[What to do] Which lines in the records below include the word "Theorem"? Report each of them in full.

[Exercise data]

Lemma X9_adjacency_symmetric_witness :
  let matrix := compute_distance_matrix [chars "qw"; chars "a"] in
  (letter 16 ∈ neighbors_of matrix 0 <-> letter 0 ∈ neighbors_of matrix 16) /\
  letter 0 ∉ neighbors_of matrix 0.
Proof.
  destruct (X9_adjacency_symmetric [chars "qw"; chars "a"] 0 16
              (neighbors_of (compute_distance_matrix [chars "qw"; chars "a"]) 0)
              (neighbors_of (compute_distance_matrix [chars "qw"; chars "a"]) 16))
    as (Hsym & Hirr & _); [lia|lia|vm_compute; reflexivity..|].
  split; [exact Hsym|exact Hirr].
Defined.

(** ** More on the written file *)

Lemma concat_lookup_uniform {A} (n : nat) (chunks : list (list A)) (i j : nat) :
  Forall (fun chunk => length chunk = n) chunks -> (j < n)%nat ->
  concat chunks !! (n * i + j)%nat = chunks !! i ≫= (.!! j).
Proof.
  intros Hall Hj. revert i.
  induction Hall as [|chunk chunks Hchunk _ IH]; intros i; [reflexivity|].
  cbn [concat]. destruct i as [|i].
  - rewrite Nat.mul_0_r. cbn [Nat.add lookup list_lookup mbind option_bind].
    apply lookup_app_l. lia.
  - replace (n * S i + j)%nat with (length chunk + (n * i + j))%nat by lia.
    rewrite lookup_app_r by lia.
    replace (length chunk + (n * i + j) - length chunk)%nat
      with (n * i + j)%nat by lia.
    by rewrite IH.
Qed.

Lemma file_image_lookup (chunks : list (list byte)) (k : nat) :
  (MAGIC ++ ["001"%byte] ++ concat chunks) !! (5 + k)%nat = concat chunks !! k.
Proof. reflexivity. Qed.

(** X10: in the file written for a layout, the byte at offset
    [5 + 26 * i + j] is the matrix entry of the letters [i] and [j]. *)
Theorem X10_file_offsets (rows : list (list string)) (output_path : string)
    (fs : gmap string (list byte)) (out : list string) (i j : nat) :
  (i < 26)%nat -> (j < 26)%nat ->
  exists (data : list byte) (out' : list string),
    write_layout_file output_path rows (World fs out None)
    = (Ok tt, World (<[output_path := data]> fs) out' None) /\
    int_of_byte <$> data !! (5 + 26 * i + j)%nat
    = matrix_get (compute_distance_matrix rows) i j.
Proof.
  intros Hi Hj.
  destruct (layout_chunks rows) as (chunks & Hall & Hback & Hlen & Hrows).
  exists (MAGIC ++ ["001"%byte] ++ concat chunks). eexists. split.
  - rewrite (write_layout_file_run output_path rows chunks fs out None Hall).
    cbn zeta. by rewrite file_pieces_concat.
  - rewrite <- Nat.add_assoc, file_image_lookup.
    rewrite (concat_lookup_uniform 26 chunks i j Hrows Hj).
    rewrite <- Hback. unfold matrix_get. rewrite list_lookup_fmap.
    destruct (chunks !! i) as [chunk|]; [|reflexivity].
    cbn [mbind option_bind fmap option_fmap option_map].
    by rewrite list_lookup_fmap.
Qed.

Lemma X10_file_offsets_witness :
  exists (data : list byte) (out' : list string),
    write_layout_file "q.bin" QWERTY_ROWS (World ∅ [] None)
    = (Ok tt, World (<["q.bin" := data]> ∅) out' None) /\
    int_of_byte <$> data !! (5 + 26 * 16 + 22)%nat
    = matrix_get (compute_distance_matrix QWERTY_ROWS) 16 22.
Proof. apply (X10_file_offsets QWERTY_ROWS "q.bin" ∅ [] 16 22); lia. Defined.

(** X11: the writes of [write_layout_file] are buffered. Once the
    destination is open, the 28 writes of the header and of the rows ask
    nothing of the operating system and cannot fail, whatever the
    operating system is about to refuse: they leave the destination empty
    and the 681 bytes in the buffer of the file object, until the file is
    closed. *)
Theorem X11_writes_are_buffered (rows : list (list string))
    (output_path : string) (fs : gmap string (list byte)) (out : list string) :
  open_wb output_path (World fs out None)
  = (Ok output_path,
     MkWorld (<[output_path := []]> fs) out None (<[output_path := []]> ∅)) /\
  exists image : list byte,
    length image = 681%nat /\
    forall fa : option nat,
      write_matrix output_path (compute_distance_matrix rows)
        (MkWorld (<[output_path := []]> fs) out fa (<[output_path := []]> ∅))
      = (Ok tt,
         MkWorld (<[output_path := []]> fs) out fa
                 (<[output_path := image]> ∅)).
Proof.
  split; [reflexivity|].
  destruct (layout_chunks rows) as (chunks & Hall & _ & Hlen & Hrows).
  pose proof (file_image_length chunks Hlen Hrows) as Hsize.
  rewrite <- file_pieces_concat in Hsize.
  exists (concat (file_pieces chunks)). split; [exact Hsize|].
  intros fa. exact (write_matrix_run output_path _ chunks _ out fa ∅ Hall).
Qed.

(** X13: in one output directory the files of two different layout names
    have different paths. *)
Theorem X13_output_paths_distinct (output_dir name1 name2 : string) :
  name1 <> name2 ->
  output_file output_dir name1 <> output_file output_dir name2.
Proof. intros Hne Heq. apply Hne. by apply (output_file_inj output_dir). Qed.

Lemma X13_output_paths_distinct_witness :
  output_file "out/" "qwerty" <> output_file "out/" "qwertz".
Proof. apply X13_output_paths_distinct. discriminate. Defined.

(** ** The adjacency report *)

Lemma adjacent_of_domain (matrix : list (list Z)) (key : string) :
  is_Some (adjacent_of matrix !! key) <-> key ∈ letter <$> seq 0 26.
Proof.
  rewrite list_elem_of_fmap. split.
  - intros Hsome.
    destruct (decide (Exists (fun i => key = letter i) (seq 0 26)))
      as [Hex|Hnot].
    + apply Exists_exists in Hex as (i & Hi & ->). by exists i.
    + rewrite adjacent_of_other in Hsome; [by destruct Hsome|].
      intros i Hi ->. apply Hnot. apply Exists_exists. exists i.
      split; [apply elem_of_seq; lia|reflexivity].
  - intros (i & -> & Hi). apply elem_of_seq in Hi.
    rewrite adjacent_of_letter by lia. by eexists.
Qed.

Lemma adjacent_of_sorted_keys (matrix : list (list Z)) :
  sorted (elements (dom (adjacent_of matrix))) = letter <$> seq 0 26.
Proof.
  unfold sorted. apply (Sorted_unique str_le).
  - apply Sorted_merge_sort. apply _.
  - refine (bool_decide_unpack _ _). vm_compute. exact I.
  - rewrite merge_sort_Permutation. apply NoDup_Permutation.
    + apply NoDup_elements.
    + refine (bool_decide_unpack _ _). vm_compute. exact I.
    + intros key. rewrite elem_of_elements, elem_of_dom.
      apply adjacent_of_domain.
Qed.

(** X12: for a layout name of ASCII characters, [print_adjacency_info]
    never fails, asks nothing of the operating system and changes no file;
    it prints the title line, with the name in upper case, and then one
    line per letter, from a to z, with the sorted neighbours of the
    letter. *)
Theorem X12_print_adjacency_info (layout_name : string)
    (rows : list (list string)) (fs : gmap string (list byte))
    (out : list string) (fa : option nat) :
  ascii_only layout_name ->
  print_adjacency_info layout_name rows (World fs out fa)
  = (Ok tt,
     World fs
       (out ++
        (nl +:+ upper layout_name +:+ " adjacency (distance 1):")
        :: ((fun i =>
               "  " +:+ letter i +:+ ": " +:+
               join ", " (sorted (elements
                 (neighbors_of (compute_distance_matrix rows) i))))
              <$> seq 0 26))
       fa).
Proof.
  intros _.
  unfold print_adjacency_info. cbn zeta. rewrite get_adjacent_keys_unfold.
  generalize (compute_distance_matrix rows) as matrix. intros matrix.
  rewrite print_bind, adjacent_of_sorted_keys.
  rewrite (for_each_prints _ _
             (fun key => "  " +:+ key +:+ ": " +:+
                join ", " (sorted (elements
                  (default ∅ (adjacent_of matrix !! key)))))).
  - rewrite <- app_assoc. cbn [app].
    rewrite <- list_fmap_compose.
    rewrite (list_fmap_ext _
               (fun i => "  " +:+ letter i +:+ ": " +:+
                  join ", " (sorted (elements (neighbors_of matrix i))))
               (seq 0 26)); [reflexivity|].
    intros k i Hi. apply list_elem_of_lookup_2, elem_of_seq in Hi.
    cbn [compose]. rewrite adjacent_of_letter by lia. reflexivity.
  - intros key Hkey.
    apply (adjacent_of_domain matrix key) in Hkey as [neighbors Hkey].
    rewrite Hkey. reflexivity.
Qed.

Lemma X12_print_adjacency_info_witness :
  ascii_only "qwerty" /\
  upper "qwerty" = "QWERTY"%string /\
  exists lines : list string,
    print_adjacency_info "qwerty" QWERTY_ROWS (World ∅ [] None)
    = (Ok tt, World ∅ lines None) /\
    length lines = 27%nat.
Proof.
  assert (Hascii : ascii_only "qwerty").
  { refine (bool_decide_unpack _ _); vm_compute; exact I. }
  split; [exact Hascii|]. split; [reflexivity|].
  eexists. split.
  - apply (X12_print_adjacency_info "qwerty" QWERTY_ROWS ∅ [] None Hascii).
  - reflexivity.
Defined.

(** ** I/O failures in a batch *)

Lemma generate_layout_outcome (args : namespace) (name : string) rows
    (fs : gmap string (list byte)) (out : list string) (fa : option nat) :
  layouts_get name = Ok rows ->
  exists (r : result unit) (fs' : gmap string (list byte))
         (out' : list string) (fa' : option nat),
    generate_layout args name (World fs out fa) = (r, World fs' out' fa') /\
    (forall path, path <> output_file (output args) name ->
       fs' !! path = fs !! path) /\
    (r = Ok tt /\ complete_file args fs' name \/
     r = Raise OSError /\ fa' = None).
Proof.
  intros Hrows.
  destruct (layout_chunks rows) as (chunks & Hall & _ & Hlen & Hclen).
  pose proof (file_image_length chunks Hlen Hclen) as Hsize.
  rewrite <- file_pieces_concat in Hsize.
  unfold generate_layout. rewrite io_bind_run. unfold lift at 1. rewrite Hrows.
  cbn zeta. rewrite print_bind, io_bind_run.
  rewrite (write_layout_file_run _ rows chunks fs _ fa Hall). cbn zeta.
  revert Hsize. generalize (concat (file_pieces chunks)) as image.
  intros image Hsize.
  assert (Hdone : forall out1 fa1,
            exists out' : list string,
              (if verbose args then print_adjacency_info name rows else mret tt)
                (World (<[output_file (output args) name := image]> fs) out1 fa1)
              = (Ok tt,
                 World (<[output_file (output args) name := image]> fs)
                       out' fa1)).
  { intros out1 fa1. destruct (verbose args).
    - destruct (print_adjacency_info_run name rows
                  (<[output_file (output args) name := image]> fs) out1 fa1)
        as [out' Hprint].
      by eexists.
    - by eexists. }
  assert (Hfile : complete_file args
                    (<[output_file (output args) name := image]> fs) name).
  { exists image. split; [apply lookup_insert_eq|exact Hsize]. }
  destruct fa as [[|n]|].
  - exists (Raise OSError), fs. eexists. eexists.
    split; [reflexivity|]. split; [done|]. by right.
  - destruct (decide (n < length image)%nat).
    { exists (Raise OSError). eexists. eexists. eexists.
      split; [reflexivity|]. split; [|by right].
      intros path Hpath. by apply lookup_insert_ne. }
    destruct (decide (n < length image + 2)%nat).
    { exists (Raise OSError). eexists. eexists. eexists.
      split; [reflexivity|]. split; [|by right].
      intros path Hpath. by apply lookup_insert_ne. }
    destruct (Hdone ((out ++ ["Generating " +:+ name +:+ "..."]) ++
                       [written_line (length image)
                          (output_file (output args) name)])
                    (Some (n - length image - 2)%nat)) as [out' Hprint].
    rewrite Hprint. exists (Ok tt). eexists. eexists. eexists.
    split; [reflexivity|]. split; [|by left].
    intros path Hpath. by apply lookup_insert_ne.
  - destruct (Hdone ((out ++ ["Generating " +:+ name +:+ "..."]) ++
                       [written_line (length image)
                          (output_file (output args) name)])
                    None) as [out' Hprint].
    rewrite Hprint. exists (Ok tt). eexists. eexists. eexists.
    split; [reflexivity|]. split; [|by left].
    intros path Hpath. by apply lookup_insert_ne.
Qed.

[Solution to the exercise]
Theorem X10_file_offsets (rows : list (list string)) (output_path : string)
Theorem X11_writes_are_buffered (rows : list (list string))
Theorem X13_output_paths_distinct (output_dir name1 name2 : string) :
Theorem X12_print_adjacency_info (layout_name : string)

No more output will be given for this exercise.